Input data
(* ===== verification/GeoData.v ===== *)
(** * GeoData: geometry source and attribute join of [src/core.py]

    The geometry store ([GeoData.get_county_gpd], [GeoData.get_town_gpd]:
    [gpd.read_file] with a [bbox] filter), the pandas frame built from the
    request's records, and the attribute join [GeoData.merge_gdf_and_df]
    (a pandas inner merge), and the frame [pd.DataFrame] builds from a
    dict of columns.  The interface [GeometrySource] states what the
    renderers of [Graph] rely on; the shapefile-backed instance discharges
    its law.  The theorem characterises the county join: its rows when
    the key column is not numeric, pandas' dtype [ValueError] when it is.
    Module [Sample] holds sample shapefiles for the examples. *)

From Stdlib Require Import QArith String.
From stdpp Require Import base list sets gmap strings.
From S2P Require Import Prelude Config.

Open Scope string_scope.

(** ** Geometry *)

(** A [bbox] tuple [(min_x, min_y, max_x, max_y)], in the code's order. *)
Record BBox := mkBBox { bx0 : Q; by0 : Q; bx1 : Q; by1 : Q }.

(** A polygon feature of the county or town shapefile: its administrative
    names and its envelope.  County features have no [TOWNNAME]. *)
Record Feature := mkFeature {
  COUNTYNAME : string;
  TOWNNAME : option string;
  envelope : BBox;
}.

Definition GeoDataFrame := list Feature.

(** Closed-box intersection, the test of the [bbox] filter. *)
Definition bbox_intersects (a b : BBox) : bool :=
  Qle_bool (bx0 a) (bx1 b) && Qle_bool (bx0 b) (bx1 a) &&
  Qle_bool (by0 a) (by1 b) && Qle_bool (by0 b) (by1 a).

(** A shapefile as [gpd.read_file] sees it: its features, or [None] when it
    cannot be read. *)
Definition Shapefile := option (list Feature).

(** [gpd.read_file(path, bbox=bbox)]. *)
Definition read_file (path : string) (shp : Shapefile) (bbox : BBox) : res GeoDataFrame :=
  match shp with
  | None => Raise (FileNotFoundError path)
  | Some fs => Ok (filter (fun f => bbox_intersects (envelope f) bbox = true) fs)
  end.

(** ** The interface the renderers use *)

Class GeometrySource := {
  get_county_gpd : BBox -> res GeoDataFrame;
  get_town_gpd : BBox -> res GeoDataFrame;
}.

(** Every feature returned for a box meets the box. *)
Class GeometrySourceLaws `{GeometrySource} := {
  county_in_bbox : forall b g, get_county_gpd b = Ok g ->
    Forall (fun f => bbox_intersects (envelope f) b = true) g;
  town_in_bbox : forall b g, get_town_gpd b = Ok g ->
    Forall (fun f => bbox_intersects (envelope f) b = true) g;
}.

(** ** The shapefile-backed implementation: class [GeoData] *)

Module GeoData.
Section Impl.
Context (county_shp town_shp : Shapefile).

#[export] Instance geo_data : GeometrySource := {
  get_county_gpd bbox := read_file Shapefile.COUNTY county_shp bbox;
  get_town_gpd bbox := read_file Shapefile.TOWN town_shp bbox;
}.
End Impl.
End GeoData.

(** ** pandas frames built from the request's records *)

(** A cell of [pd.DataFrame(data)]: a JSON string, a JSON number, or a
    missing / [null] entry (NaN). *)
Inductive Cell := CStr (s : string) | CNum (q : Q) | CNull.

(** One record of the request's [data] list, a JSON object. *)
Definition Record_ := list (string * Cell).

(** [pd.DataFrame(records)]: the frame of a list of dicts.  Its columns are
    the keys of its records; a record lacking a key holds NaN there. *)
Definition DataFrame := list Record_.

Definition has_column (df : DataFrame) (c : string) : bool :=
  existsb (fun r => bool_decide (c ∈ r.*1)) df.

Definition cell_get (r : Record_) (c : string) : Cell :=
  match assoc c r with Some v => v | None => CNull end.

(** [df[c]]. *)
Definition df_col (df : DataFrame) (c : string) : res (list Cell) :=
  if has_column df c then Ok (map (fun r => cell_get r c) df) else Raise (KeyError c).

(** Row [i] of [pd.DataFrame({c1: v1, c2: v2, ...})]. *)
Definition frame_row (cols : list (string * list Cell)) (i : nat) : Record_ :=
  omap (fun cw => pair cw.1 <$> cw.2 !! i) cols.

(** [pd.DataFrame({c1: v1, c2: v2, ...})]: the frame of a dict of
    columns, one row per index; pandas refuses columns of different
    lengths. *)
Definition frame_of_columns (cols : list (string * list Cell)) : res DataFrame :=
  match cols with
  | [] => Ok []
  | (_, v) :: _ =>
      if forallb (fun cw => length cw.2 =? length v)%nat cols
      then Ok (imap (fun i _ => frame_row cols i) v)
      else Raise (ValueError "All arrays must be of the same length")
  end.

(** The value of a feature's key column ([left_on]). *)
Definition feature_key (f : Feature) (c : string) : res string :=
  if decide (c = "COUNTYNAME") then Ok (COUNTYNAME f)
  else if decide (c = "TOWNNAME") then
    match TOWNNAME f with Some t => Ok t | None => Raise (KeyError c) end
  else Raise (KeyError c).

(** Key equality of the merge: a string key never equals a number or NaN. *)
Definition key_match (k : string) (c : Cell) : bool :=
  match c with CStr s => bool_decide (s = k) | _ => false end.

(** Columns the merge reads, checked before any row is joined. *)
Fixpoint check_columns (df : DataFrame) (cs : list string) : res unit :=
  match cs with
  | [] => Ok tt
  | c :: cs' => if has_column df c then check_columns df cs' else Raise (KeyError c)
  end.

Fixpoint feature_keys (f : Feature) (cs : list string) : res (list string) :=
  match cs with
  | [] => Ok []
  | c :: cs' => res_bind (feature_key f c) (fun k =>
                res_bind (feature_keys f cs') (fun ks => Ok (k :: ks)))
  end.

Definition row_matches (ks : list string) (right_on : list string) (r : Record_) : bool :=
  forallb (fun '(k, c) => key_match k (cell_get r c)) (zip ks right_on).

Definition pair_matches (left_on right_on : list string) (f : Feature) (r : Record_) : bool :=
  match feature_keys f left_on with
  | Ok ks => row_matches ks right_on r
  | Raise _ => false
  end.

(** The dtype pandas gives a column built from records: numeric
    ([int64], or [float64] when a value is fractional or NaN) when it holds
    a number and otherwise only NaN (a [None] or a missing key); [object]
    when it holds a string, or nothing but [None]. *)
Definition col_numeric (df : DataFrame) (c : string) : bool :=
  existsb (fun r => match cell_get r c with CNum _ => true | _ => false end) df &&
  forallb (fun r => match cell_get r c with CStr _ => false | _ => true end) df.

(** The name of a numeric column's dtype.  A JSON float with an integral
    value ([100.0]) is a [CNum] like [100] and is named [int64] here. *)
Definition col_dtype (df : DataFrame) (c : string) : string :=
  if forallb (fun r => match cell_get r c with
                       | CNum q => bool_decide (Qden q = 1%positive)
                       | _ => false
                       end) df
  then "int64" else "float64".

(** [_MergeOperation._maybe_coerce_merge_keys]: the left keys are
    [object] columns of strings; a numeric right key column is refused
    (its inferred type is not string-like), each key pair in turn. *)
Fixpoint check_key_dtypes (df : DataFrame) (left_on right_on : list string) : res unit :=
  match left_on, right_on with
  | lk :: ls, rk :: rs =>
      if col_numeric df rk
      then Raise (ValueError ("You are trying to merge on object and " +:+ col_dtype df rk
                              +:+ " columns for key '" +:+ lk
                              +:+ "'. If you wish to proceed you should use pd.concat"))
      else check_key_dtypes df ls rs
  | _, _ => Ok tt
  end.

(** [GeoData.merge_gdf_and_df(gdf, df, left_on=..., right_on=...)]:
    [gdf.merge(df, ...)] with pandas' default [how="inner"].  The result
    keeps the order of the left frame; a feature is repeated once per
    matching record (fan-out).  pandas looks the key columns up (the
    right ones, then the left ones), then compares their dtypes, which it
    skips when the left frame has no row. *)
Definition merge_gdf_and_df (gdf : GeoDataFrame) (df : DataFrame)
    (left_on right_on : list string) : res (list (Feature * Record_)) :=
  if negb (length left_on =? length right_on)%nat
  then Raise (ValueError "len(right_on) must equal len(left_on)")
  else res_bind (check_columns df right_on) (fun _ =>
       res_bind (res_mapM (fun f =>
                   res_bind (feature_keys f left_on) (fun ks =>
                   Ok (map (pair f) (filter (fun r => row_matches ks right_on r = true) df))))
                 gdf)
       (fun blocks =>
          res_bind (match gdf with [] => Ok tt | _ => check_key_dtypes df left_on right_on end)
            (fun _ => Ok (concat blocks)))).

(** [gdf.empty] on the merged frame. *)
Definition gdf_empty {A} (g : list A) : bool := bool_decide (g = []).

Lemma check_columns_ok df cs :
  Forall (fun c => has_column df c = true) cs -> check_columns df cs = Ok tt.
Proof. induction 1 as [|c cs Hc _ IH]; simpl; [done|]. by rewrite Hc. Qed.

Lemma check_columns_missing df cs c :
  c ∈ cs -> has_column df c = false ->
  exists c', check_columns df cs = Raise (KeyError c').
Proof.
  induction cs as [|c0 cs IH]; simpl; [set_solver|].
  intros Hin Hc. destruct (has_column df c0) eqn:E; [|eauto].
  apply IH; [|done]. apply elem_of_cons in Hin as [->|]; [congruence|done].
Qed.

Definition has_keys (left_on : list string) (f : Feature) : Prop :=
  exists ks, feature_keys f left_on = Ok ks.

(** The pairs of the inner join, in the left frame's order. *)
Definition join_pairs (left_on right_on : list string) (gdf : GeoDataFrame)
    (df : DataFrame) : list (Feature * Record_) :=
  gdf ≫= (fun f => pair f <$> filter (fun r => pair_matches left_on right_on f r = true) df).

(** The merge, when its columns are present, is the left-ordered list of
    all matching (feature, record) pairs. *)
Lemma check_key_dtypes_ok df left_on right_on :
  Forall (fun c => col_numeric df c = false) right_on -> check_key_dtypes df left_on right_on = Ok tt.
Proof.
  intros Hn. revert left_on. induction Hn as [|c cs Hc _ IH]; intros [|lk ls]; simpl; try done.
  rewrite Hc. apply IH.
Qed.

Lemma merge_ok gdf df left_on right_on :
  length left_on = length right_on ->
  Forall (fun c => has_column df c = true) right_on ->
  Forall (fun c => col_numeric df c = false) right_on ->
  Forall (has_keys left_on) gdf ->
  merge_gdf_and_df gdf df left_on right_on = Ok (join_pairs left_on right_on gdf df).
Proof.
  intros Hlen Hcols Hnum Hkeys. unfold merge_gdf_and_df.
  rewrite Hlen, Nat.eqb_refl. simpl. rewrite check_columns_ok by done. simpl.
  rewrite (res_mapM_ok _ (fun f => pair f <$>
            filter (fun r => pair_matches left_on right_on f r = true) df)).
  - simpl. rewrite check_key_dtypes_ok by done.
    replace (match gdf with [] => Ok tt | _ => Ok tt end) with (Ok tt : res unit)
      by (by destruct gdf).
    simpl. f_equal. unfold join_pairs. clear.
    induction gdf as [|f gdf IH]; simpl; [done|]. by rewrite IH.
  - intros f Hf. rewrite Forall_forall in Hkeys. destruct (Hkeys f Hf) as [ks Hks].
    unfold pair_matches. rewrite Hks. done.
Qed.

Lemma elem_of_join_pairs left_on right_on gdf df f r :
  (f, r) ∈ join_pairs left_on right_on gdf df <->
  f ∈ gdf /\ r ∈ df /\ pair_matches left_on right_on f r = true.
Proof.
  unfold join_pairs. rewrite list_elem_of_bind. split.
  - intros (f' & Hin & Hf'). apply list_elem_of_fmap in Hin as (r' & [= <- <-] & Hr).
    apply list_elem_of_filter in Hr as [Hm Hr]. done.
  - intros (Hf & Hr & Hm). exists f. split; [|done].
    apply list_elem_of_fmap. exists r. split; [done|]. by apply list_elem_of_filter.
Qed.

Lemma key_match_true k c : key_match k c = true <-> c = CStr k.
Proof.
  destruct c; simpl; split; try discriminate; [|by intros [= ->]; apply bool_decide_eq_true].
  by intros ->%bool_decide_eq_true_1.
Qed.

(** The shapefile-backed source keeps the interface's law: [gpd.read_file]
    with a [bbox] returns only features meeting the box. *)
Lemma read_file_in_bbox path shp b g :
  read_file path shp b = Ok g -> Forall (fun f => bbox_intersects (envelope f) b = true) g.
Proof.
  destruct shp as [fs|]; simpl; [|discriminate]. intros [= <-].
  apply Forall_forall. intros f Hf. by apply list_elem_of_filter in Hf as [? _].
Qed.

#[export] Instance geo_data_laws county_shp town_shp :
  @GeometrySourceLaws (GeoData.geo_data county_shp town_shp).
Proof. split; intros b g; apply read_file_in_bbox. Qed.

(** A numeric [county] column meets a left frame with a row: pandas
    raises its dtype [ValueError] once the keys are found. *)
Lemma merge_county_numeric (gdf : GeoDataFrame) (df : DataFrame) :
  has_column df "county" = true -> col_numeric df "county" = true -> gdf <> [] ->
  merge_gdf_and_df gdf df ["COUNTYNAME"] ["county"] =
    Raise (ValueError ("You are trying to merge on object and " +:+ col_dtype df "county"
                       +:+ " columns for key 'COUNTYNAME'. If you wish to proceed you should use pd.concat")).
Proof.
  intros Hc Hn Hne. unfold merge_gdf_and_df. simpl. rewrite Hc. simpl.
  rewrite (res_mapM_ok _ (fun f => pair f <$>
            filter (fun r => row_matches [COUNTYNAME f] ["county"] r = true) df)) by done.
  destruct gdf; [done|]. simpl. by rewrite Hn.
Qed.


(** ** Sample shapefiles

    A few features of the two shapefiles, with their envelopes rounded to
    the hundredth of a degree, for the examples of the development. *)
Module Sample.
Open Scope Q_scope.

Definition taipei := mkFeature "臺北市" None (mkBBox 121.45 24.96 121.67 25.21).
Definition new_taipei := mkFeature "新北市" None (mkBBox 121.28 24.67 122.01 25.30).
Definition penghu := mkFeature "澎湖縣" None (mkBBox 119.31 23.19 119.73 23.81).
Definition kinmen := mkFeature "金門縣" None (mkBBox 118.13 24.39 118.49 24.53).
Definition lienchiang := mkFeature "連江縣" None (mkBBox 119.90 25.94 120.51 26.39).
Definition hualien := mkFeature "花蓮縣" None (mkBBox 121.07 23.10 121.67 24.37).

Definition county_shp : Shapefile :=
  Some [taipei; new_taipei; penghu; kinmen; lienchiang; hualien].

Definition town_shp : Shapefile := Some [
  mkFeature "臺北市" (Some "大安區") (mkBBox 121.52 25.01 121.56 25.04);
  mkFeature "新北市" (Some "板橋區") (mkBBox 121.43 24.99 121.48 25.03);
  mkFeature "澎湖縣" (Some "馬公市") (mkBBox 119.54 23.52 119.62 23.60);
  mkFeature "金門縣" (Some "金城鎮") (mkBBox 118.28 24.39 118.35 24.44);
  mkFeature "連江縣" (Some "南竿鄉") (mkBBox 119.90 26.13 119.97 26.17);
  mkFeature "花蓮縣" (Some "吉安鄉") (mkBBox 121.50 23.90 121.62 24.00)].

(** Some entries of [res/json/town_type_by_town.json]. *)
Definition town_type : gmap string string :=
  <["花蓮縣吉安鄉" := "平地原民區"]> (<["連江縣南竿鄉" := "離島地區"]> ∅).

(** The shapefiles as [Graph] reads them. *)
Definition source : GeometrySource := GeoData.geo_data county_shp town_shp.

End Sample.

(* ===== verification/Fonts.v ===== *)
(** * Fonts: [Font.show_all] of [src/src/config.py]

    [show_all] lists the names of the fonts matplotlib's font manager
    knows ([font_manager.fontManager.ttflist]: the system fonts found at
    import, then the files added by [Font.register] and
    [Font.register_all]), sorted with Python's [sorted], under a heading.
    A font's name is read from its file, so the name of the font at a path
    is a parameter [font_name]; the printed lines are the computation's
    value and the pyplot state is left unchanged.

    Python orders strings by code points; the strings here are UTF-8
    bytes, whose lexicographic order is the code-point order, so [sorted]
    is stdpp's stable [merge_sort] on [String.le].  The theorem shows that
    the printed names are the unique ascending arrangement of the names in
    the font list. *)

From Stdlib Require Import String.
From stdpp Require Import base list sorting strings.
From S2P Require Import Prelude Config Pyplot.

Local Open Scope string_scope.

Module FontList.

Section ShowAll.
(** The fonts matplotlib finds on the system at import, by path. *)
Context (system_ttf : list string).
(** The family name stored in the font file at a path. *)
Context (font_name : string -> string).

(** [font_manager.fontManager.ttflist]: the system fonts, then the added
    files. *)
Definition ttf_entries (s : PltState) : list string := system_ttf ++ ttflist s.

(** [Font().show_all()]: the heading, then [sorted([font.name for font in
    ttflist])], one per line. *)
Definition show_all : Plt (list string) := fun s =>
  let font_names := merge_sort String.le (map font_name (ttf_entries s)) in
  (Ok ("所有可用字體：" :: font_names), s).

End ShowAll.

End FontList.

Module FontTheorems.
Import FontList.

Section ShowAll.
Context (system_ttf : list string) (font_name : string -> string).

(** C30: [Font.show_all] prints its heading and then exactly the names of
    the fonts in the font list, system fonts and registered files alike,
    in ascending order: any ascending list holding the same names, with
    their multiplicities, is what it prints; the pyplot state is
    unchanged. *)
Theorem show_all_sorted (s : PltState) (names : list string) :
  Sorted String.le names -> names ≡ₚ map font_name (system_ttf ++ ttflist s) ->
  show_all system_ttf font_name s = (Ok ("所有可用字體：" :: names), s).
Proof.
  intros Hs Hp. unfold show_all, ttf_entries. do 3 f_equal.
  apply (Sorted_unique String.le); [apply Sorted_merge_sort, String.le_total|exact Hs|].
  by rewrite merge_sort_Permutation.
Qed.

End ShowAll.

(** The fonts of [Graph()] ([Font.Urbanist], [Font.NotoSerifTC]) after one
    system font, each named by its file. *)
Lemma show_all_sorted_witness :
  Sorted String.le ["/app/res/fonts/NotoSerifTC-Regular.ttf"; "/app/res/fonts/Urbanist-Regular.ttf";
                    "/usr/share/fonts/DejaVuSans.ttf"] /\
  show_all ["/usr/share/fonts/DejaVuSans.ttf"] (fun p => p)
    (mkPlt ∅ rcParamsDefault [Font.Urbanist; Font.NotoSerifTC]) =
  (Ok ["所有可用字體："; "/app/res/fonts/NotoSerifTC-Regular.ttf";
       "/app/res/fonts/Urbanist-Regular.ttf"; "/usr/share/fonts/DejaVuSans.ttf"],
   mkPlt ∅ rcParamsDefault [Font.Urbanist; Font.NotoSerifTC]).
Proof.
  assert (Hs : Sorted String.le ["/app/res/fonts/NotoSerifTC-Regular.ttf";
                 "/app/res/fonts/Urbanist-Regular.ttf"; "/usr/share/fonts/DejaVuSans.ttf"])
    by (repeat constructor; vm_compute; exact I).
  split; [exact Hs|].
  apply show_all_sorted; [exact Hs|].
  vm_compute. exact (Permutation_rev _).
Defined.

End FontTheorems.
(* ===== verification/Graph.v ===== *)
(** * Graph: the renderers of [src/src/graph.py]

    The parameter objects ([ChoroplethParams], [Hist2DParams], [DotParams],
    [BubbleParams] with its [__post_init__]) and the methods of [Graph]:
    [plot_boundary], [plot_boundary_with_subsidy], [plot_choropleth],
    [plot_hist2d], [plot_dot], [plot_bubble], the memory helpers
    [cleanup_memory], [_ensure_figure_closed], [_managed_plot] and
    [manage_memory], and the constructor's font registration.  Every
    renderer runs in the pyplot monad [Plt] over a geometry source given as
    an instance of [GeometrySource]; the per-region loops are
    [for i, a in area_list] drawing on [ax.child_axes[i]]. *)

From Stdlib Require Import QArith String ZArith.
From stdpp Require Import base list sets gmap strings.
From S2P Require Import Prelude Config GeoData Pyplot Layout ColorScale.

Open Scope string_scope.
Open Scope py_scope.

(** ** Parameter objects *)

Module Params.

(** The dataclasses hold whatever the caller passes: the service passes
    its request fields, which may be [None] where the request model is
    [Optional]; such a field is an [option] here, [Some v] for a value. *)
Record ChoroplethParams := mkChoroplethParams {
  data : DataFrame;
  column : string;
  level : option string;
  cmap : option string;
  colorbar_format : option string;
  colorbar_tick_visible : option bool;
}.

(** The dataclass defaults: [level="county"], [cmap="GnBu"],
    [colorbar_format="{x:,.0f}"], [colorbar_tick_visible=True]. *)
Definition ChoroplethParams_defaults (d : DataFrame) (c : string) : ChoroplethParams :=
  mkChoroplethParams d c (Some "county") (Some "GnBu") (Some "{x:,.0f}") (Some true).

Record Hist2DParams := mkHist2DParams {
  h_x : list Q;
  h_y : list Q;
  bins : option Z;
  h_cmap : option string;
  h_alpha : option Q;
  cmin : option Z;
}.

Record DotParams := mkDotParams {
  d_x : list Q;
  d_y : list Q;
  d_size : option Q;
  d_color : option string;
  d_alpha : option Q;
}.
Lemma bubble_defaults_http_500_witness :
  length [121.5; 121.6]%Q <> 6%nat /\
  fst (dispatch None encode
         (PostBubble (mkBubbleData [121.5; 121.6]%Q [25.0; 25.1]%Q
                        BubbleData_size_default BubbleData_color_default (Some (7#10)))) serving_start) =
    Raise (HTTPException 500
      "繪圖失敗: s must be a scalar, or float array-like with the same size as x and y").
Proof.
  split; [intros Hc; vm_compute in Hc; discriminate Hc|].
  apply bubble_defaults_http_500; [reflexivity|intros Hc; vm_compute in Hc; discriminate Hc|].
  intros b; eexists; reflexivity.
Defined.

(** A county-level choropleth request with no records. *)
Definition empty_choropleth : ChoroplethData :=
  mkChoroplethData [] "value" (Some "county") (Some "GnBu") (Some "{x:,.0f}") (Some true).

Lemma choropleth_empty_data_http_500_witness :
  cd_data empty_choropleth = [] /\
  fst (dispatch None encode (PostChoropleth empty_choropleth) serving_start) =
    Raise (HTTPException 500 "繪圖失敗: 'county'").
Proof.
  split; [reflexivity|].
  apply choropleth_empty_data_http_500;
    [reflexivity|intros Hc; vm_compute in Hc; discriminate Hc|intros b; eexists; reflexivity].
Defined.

Exercise prompt
Go through the records and count every line with the word "must"; the answer is the number alone.

Answer box
3